There are a lot of painful stereotypes and myths out there about bisexuals, and most people who are coming out as bi have heard them long before coming out, so they know that with a lot of other people they’re going to get the proverbial “whole lotta ugly from a never-ending parade of stupid.” But not you.
They’re cool with you, and know, or at least hope, you’ll be cool with them.
You, um, don’t want to screw this up, right?
Of course not. You’re a good doobie. You wanna be down with the Bis as a Fierce Ally. Whether you identify as straight, gay, lesbian, pan, omni, asexual, or some other orientation, whether you’re cisgender or trans* or genderfluid/queer, you want to show you are worthy of this bisexual person’s trust in you.

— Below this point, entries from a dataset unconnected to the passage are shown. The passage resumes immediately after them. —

(** ** Threads that close *)

(** A closed connection whose state is set again: nothing notices, and it can be destroyed,
    but the destructor finds it in the wrong state. *)
Lemma revived_destroyed c x :
  inv c → state_ c = kDisconnected → ¬ unregistered (channel_ c) → may_remove (loop_ c) (channel_ c) →
  let c' := set_socket (set_state c kDisconnecting) x in
  ∃ c'', connectDestroyed connectionCallback_ c' = Ok c'' ∧ destroy c'' = Fault AssertFail.
Proof.
  intros [[_ _ (h & d0 & Hh & Hd0 & Hsame & _) Ht] [r [Hr Hro]] _] Hst Hu Hm. cbv zeta.
  assert (is_open c = false) as Ho by (unfold is_open; by rewrite Hst).
  rewrite (Hro Ho) in Hr. unfold writing in Hr. rewrite Ho in Hr. cbn [andb] in Hr.
  unfold connectDestroyed, assertInLoopThread, on_channel, ChannelOps.remove. cbn [loop_ state_ channel_ set_socket set_state].
  rewrite Ht. cbn [mbind res_bind mret res_ret]. rewrite bool_decide_false by done. cbn [mbind res_bind mret res_ret loop_ channel_ set_socket set_state].
  assert (Channel.isNoneEvent (channel_ c) = true) as Hnone by (by apply interest_isNone in Hr). rewrite Hnone. cbn [cassert mbind res_bind].
  destruct (remove_spec (loop_ c) h d0 (Channel.set_addedToLoop (channel_ c) false)) as (l & -> & _ & _); [done|done|done|done|done|done|by apply (may_remove_addr _ (channel_ c))|].
  eexists. split; [reflexivity|]. done.
Qed.

(** [state_] is tested and assigned without a lock.  A thread tests it before the
    connection closes and assigns it after: a closed connection is disconnecting again.
    After a shutdown it stays so, and when it is destroyed the assertion of the destructor
    fails; after a forced close the loop closes it a second time, and the connection
    callback is called once more. *)
Theorem close_races θ e c c1 :
  inv c → state_ c = kConnected →
  TcpConnection.event_legal e c → size c + event_cost k e < 2 ^ 62 →
  run_event connectionCallback_ writeComplete messageCallback_ highWaterMark e c = Ok c1 → state_ c1 = kDisconnected →
  ¬ unregistered (channel_ c1) → may_remove (loop_ c1) (channel_ c1) →
  (∃ s', steps [Calls θ Shutdown; Loop e; Assigns θ; Queues θ; RunsFunctor] (mk c [] ∅) = Ok s' ∧
     state_ (conn s') = kDisconnecting ∧ queue_ s' = [] ∧ callers s' = ∅ ∧
     ∃ c'', connectDestroyed connectionCallback_ (conn s') = Ok c'' ∧ destroy c'' = Fault AssertFail) ∧
  steps [Calls θ ForceClose; Loop e; Assigns θ; Queues θ; RunsFunctor] (mk c [] ∅) =
    (c2 ← handleClose connectionCallback_ (set_state c1 kDisconnecting); mret (mk c2 [] ∅)).
Proof.
  intros Hi Hst Hl Hz E Hst1 Hu Hm.
  destruct (run_event_spec connectionCallback_ writeComplete messageCallback_ highWaterMark k Hk
    connection_behaves message_behaves writeComplete_behaves highWaterMark_behaves e c Hi) as (c1' & E' & Hi1 & _);
    [congruence|done|done|]. rewrite E in E'. injection E' as <-.
  assert (∀ kc, kc = Shutdown ∨ kc = ForceClose →
    steps [Calls θ kc; Loop e; Assigns θ; Queues θ; RunsFunctor] (mk c [] ∅) =
    (c2 ← run connectionCallback_ writeComplete highWaterMark (task kc) (set_state c1 kDisconnecting); mret (mk c2 [] ∅))) as Hrun.
  { intros kc Hkc. cbn [CrossThread.steps CrossThread.step conn queue_ callers].
    replace (passes kc c) with true by (destruct Hkc as [-> | ->]; unfold passes; by rewrite Hst).
    cbn [mbind res_bind mret res_ret conn queue_ callers]. rewrite E. cbn [mbind res_bind mret res_ret set_conn conn queue_ callers].
    rewrite lookup_insert_eq. cbn [mbind res_bind mret res_ret conn queue_ callers]. rewrite lookup_insert_eq.
    cbn [mbind res_bind mret res_ret conn queue_ callers app].
    replace (assigns kc c1) with (set_state c1 kDisconnecting) by (by destruct Hkc as [-> | ->]).
    destruct (run _ _ _ _ _) as [c2|]; [|done]. cbn [mbind res_bind mret res_ret].
    rewrite insert_insert_eq, delete_insert_eq, delete_empty. done. }
  split; rewrite Hrun by eauto.
  - cbn [task run]. unfold shutdownInLoop, assertInLoopThread. cbn [loop_ set_state channel_ socket_].
    rewrite (base_thread _ (inv_base _ Hi1)). cbn [mbind res_bind mret res_ret].
    change (Channel.isWriting (channel_ (set_state c1 kDisconnecting))) with (Channel.isWriting (channel_ c1)).
    rewrite inv_writing by done. replace (writing c1) with false by (unfold writing, is_open; by rewrite Hst1).
    cbn [negb mbind res_bind mret res_ret]. eexists. split; [reflexivity|]. split_and!; [done..|].
    by apply revived_destroyed.
  - cbn [task run]. unfold forceCloseInLoop, assertInLoopThread. cbn [loop_ set_state].
    rewrite (base_thread _ (inv_base _ Hi1)). done.
Qed.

So, if you’re thinking of saying one of the following phrases, or something close to one of them**, you might want to pause, take a breath, consider the context, think how you’d feel hearing it if the roles were reversed, and maybe, just maybe, say something else.
Or just give a hug. Hugs are almost always good responses. Sometimes they’re the best ones.
*While some of what’s on here would apply in the situation where a boyfriend, girlfriend, spouse, or other partner has just come out to you as bi, those are obviously different situations and probably deserve their own list, since your romantic and/or sexual relationship to that person may be directly involved. This list is really for those relationships that are only familial, professional, and platonic.
** Every single phrase here, or something very close to it, has been said to me or to bi friends during their coming out processes, by people they regarded as close, trustworthy friends, family members, or colleagues.
10. Why are you telling me? I don’t care who you sleep with or what you do in your bedroom or private life. It’s no one’s business/it doesn’t matter that you’re bisexual.
Easy there, Privacy Patty: they’re telling you because it does matter, to them, that people know—or at least that you know—who they are as a whole person; don’t go confusing that with what they do, or don’t do, in their personal sex life. A lot of non-bi people try to over-sexualize bisexuality this way by making statements suggesting it’s all, always, and only about sexual activity, rather than about sexual orientation. If you’re straight or gay, think about how you’d feel if someone said something so important to who you are as a person was unimportant or no one’s business.
9. Oh, everyone’s a little bit bisexual. (Translation: Oh, I don’t think anyone’s really bisexual.)
Good for you, you know your Kinsey Scale; here’s your gold star. Now: shut up.
Please don’t ever, ever let this first phrase pass your lips in earshot of a bi person, particularly one who’s coming out to you. Because it actually, logically and emotionally, means the second phrase. If everyone’s “bisexual” no one is. And this person is telling you, usually after a long and sometimes painful process of figuring shit out, that they are. Please don’t let your response invalidate the very identity they’re fighting to claim and be proud of. Bisexuals exist. Deal with it. And deal with us with respect, not suspicion about our existence.
8. What happened to make you this way? When did you decide? How do you really know you’re bi if you haven’t been with w amount of x gender(s) y number of times and performed z sexual activities?
Life. Same as you. They didn’t. Same as you. (They might be able to talk about when they first knew, and might want to, and if you’re gay or lesbian you might be able to identify with that experience, so go ahead and ask that.) Sexuality isn’t a formula or a certification course: you don’t solve it with the right integers, nor do you earn or achieve it with the right prerequisites or courses. It just: is. Just like your sexuality, their bisexuality isn’t dependent upon what they’ve done with whom, how much, how often, or in what variations. You’re smart. You can do this. This isn’t that tough: just think of your own experience and analogize.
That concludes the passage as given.